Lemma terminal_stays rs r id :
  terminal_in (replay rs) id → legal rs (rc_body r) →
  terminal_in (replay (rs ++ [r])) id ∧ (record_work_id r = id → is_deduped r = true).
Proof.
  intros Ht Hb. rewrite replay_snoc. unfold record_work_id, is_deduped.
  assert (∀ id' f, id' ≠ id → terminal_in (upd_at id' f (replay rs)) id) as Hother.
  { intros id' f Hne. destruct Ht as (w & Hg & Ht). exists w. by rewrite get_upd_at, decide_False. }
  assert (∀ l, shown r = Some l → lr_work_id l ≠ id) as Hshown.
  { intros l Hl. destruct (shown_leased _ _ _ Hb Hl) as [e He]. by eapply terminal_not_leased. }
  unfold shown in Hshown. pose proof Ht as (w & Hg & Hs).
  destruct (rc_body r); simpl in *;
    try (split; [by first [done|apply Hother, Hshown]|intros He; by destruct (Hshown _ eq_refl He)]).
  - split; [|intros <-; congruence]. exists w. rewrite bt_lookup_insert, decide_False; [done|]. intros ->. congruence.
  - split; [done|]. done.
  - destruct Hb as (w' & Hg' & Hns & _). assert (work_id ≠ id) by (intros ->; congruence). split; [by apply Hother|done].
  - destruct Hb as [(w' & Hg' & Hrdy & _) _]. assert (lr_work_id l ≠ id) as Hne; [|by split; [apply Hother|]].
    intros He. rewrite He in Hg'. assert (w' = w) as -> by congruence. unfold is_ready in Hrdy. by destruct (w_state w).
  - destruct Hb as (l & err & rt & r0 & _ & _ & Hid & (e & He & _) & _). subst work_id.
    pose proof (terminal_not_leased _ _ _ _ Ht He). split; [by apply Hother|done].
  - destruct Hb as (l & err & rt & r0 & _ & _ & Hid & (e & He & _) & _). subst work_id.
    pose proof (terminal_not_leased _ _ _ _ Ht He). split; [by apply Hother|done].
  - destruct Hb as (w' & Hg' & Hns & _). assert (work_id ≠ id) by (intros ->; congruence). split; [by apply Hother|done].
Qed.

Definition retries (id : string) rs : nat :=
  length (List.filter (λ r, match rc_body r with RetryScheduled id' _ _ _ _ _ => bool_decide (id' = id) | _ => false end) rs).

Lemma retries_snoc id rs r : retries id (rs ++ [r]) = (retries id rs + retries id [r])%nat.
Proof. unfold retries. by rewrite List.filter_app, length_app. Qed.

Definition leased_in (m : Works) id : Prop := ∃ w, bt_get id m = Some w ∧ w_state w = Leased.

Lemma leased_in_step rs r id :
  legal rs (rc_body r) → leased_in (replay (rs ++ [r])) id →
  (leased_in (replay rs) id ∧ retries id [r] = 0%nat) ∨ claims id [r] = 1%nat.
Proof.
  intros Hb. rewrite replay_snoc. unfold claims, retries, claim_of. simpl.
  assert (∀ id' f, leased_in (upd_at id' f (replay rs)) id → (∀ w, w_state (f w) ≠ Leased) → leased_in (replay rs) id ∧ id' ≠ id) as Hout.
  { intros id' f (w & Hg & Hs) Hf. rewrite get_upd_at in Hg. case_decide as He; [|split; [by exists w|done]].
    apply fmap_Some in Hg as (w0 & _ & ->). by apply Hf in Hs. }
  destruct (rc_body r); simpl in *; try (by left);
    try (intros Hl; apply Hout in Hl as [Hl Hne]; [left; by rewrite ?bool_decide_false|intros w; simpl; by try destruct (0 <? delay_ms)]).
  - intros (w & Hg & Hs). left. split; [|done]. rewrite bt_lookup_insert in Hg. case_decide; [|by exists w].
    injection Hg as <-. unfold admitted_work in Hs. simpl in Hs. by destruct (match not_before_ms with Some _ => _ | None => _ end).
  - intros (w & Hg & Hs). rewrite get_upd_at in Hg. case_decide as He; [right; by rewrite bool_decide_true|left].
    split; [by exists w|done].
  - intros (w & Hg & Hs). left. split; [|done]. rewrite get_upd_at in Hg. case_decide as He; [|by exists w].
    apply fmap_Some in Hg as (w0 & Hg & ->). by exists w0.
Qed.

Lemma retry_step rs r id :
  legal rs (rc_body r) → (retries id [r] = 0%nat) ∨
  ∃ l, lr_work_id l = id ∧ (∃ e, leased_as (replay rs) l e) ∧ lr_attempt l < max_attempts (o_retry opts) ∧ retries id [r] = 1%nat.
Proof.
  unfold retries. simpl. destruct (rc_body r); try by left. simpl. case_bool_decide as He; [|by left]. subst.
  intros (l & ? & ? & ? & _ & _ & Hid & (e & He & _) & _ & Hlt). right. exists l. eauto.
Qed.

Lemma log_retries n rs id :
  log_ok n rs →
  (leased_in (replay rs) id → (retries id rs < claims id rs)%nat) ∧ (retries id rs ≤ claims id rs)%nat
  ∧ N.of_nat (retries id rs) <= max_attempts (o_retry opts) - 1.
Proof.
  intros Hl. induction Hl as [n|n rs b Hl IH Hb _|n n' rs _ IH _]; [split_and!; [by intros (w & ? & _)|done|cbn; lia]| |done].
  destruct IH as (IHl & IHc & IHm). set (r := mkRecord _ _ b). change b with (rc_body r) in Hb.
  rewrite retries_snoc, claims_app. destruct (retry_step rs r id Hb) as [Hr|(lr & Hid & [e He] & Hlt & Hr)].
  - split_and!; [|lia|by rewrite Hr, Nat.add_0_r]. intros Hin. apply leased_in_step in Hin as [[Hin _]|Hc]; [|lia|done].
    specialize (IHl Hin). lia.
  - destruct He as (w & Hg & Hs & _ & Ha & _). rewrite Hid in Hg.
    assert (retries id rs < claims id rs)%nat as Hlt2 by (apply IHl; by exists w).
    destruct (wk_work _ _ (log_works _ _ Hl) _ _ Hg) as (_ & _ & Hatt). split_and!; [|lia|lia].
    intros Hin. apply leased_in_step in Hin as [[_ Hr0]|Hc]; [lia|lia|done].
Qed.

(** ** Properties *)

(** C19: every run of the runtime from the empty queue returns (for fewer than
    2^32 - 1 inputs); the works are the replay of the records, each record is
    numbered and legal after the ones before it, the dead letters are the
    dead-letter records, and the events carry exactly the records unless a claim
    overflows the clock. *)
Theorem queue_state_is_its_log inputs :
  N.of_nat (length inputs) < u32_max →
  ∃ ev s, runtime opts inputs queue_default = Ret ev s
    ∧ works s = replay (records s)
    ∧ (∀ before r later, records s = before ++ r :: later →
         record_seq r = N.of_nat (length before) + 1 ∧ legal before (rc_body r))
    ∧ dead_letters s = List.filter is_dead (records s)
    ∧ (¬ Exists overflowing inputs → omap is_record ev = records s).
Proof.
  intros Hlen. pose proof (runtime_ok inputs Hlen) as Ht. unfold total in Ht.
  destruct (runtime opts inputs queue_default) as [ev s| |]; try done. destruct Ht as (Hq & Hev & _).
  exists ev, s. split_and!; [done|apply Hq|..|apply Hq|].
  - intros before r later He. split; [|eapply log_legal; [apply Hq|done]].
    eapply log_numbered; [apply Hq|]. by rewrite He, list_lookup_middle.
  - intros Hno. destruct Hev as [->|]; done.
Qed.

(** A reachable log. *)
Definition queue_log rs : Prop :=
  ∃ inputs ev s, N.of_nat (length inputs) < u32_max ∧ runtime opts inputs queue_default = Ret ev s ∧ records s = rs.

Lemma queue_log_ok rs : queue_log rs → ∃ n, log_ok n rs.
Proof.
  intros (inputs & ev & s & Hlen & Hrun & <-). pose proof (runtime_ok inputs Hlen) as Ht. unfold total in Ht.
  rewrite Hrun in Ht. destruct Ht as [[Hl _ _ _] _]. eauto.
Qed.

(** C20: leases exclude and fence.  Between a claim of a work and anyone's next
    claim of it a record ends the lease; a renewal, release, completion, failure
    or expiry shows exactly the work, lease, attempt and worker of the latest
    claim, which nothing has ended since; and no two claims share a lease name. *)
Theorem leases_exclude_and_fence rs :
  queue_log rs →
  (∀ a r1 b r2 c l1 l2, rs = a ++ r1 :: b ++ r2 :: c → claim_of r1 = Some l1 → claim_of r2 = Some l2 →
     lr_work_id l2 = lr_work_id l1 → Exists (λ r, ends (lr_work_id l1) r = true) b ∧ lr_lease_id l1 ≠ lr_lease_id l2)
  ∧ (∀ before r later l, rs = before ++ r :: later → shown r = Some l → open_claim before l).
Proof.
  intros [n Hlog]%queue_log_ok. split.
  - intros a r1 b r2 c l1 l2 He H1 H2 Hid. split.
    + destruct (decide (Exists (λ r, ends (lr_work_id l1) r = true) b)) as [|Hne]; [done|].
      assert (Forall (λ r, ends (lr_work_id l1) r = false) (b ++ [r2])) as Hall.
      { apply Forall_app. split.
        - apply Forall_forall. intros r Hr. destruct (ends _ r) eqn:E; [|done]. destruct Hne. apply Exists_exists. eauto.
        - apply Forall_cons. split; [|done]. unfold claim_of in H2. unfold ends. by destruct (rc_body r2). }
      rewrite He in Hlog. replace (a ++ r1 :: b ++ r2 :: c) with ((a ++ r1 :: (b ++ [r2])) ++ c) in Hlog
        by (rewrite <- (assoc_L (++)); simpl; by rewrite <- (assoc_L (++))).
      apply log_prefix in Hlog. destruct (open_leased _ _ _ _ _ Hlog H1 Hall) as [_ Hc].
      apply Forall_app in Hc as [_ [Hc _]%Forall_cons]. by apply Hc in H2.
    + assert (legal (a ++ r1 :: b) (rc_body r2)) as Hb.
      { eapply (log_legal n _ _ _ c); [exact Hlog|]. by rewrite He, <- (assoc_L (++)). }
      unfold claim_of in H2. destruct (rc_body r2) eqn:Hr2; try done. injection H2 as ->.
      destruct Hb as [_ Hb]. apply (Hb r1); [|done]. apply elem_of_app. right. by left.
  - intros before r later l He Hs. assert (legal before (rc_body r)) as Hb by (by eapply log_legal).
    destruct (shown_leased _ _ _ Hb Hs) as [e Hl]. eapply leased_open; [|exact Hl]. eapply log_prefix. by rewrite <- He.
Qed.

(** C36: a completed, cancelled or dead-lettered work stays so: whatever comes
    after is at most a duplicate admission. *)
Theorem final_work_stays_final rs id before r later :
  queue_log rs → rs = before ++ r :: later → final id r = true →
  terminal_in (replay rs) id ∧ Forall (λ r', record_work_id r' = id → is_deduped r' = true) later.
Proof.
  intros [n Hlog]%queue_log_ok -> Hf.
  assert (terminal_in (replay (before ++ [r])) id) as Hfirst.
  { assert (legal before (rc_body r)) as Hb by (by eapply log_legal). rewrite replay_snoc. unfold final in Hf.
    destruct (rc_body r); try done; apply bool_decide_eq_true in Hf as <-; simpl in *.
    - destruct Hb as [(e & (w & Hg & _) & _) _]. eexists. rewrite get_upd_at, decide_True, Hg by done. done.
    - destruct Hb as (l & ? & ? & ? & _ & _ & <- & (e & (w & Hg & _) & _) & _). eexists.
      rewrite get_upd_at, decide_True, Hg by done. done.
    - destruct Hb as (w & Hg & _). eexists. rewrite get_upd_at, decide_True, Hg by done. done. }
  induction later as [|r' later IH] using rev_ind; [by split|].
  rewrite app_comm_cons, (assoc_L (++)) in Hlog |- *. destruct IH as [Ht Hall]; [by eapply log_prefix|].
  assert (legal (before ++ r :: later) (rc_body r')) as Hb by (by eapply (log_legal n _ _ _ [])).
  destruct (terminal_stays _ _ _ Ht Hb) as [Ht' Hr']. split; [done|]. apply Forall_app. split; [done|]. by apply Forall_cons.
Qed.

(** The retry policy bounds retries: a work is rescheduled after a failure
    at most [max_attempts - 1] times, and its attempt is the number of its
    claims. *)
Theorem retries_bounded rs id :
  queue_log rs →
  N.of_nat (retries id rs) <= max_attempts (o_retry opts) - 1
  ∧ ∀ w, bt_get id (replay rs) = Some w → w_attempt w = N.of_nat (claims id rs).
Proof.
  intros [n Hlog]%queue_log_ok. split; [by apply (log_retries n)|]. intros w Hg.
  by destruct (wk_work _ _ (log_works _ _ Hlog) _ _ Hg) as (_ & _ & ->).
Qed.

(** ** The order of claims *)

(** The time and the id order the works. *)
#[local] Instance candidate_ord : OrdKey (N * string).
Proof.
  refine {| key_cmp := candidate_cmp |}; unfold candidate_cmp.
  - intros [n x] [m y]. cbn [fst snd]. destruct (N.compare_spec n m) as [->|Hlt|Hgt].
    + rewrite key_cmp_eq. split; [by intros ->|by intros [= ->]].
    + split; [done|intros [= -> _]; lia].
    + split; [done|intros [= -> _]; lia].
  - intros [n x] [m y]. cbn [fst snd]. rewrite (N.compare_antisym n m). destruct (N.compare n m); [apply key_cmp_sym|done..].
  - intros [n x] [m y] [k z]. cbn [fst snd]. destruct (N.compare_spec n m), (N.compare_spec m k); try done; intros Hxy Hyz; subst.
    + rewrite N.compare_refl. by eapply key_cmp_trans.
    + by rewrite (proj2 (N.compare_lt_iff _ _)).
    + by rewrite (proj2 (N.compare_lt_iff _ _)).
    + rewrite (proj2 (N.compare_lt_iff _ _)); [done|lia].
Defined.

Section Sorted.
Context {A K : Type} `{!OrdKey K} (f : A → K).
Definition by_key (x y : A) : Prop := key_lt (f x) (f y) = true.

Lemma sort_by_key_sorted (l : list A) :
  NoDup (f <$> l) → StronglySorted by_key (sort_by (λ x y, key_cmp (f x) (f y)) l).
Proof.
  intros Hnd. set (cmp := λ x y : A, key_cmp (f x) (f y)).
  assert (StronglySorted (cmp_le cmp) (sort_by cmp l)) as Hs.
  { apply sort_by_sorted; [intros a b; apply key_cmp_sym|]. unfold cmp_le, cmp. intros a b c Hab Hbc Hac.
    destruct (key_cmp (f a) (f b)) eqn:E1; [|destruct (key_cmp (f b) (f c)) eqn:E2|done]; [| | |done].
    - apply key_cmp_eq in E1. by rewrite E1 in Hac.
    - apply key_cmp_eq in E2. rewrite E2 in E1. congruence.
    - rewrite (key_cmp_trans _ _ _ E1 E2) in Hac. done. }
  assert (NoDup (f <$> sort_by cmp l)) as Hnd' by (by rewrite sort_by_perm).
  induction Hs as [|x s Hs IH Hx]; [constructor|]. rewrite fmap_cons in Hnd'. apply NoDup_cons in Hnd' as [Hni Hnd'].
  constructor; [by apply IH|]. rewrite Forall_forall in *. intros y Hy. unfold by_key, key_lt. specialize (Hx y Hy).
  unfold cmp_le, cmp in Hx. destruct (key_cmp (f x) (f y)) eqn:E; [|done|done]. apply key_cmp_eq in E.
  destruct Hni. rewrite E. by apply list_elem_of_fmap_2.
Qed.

▬▬▬▬▬▬

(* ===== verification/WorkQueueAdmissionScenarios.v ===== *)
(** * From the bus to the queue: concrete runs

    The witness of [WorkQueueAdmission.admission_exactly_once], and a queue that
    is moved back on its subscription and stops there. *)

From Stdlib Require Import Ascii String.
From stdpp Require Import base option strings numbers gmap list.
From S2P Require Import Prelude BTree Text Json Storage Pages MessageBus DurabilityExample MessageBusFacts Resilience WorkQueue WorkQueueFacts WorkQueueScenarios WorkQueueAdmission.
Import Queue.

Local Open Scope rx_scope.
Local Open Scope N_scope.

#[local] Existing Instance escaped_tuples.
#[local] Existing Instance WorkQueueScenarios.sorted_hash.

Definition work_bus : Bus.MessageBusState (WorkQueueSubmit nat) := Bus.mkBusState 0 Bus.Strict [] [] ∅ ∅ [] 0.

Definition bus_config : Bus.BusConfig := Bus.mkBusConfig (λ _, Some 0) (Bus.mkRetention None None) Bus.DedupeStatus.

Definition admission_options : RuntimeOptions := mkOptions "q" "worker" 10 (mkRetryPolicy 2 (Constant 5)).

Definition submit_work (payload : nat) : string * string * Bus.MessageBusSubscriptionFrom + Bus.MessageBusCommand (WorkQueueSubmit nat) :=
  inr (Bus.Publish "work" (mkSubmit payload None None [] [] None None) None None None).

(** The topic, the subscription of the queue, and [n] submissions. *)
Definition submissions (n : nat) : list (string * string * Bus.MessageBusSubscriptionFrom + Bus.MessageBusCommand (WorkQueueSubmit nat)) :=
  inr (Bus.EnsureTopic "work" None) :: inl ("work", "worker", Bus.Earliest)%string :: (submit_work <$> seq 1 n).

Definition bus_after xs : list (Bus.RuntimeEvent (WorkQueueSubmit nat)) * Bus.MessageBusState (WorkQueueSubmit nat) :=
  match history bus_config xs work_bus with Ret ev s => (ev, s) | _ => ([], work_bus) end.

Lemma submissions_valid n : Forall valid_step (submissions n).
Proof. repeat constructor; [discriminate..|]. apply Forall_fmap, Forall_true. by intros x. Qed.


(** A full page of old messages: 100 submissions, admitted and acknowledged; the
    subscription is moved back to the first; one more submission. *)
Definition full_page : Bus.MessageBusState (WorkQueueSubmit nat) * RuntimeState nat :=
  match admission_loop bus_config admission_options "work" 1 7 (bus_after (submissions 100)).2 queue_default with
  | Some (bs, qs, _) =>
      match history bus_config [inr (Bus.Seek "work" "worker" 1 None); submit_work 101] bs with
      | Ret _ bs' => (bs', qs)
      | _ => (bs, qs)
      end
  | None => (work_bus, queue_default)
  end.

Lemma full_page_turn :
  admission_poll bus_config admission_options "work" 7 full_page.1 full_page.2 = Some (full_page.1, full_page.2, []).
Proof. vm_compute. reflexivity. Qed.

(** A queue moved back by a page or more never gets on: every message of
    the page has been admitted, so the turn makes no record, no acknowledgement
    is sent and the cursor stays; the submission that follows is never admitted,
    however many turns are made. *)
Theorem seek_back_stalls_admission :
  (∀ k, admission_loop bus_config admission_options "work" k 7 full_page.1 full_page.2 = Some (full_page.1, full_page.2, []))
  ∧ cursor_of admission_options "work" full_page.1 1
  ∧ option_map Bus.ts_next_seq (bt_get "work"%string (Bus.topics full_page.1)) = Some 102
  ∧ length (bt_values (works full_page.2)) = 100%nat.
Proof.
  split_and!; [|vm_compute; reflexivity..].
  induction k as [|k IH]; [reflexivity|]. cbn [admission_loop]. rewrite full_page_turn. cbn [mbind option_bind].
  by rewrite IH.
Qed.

▬▬▬▬▬▬

> **ACTIVITY**:
Where does "Instance" appear in the records above? Copy each line that holds it.

> **WRITTEN RESPONSE**:
#[local] Instance candidate_ord : OrdKey (N * string).
#[local] Existing Instance escaped_tuples.
#[local] Existing Instance WorkQueueScenarios.sorted_hash.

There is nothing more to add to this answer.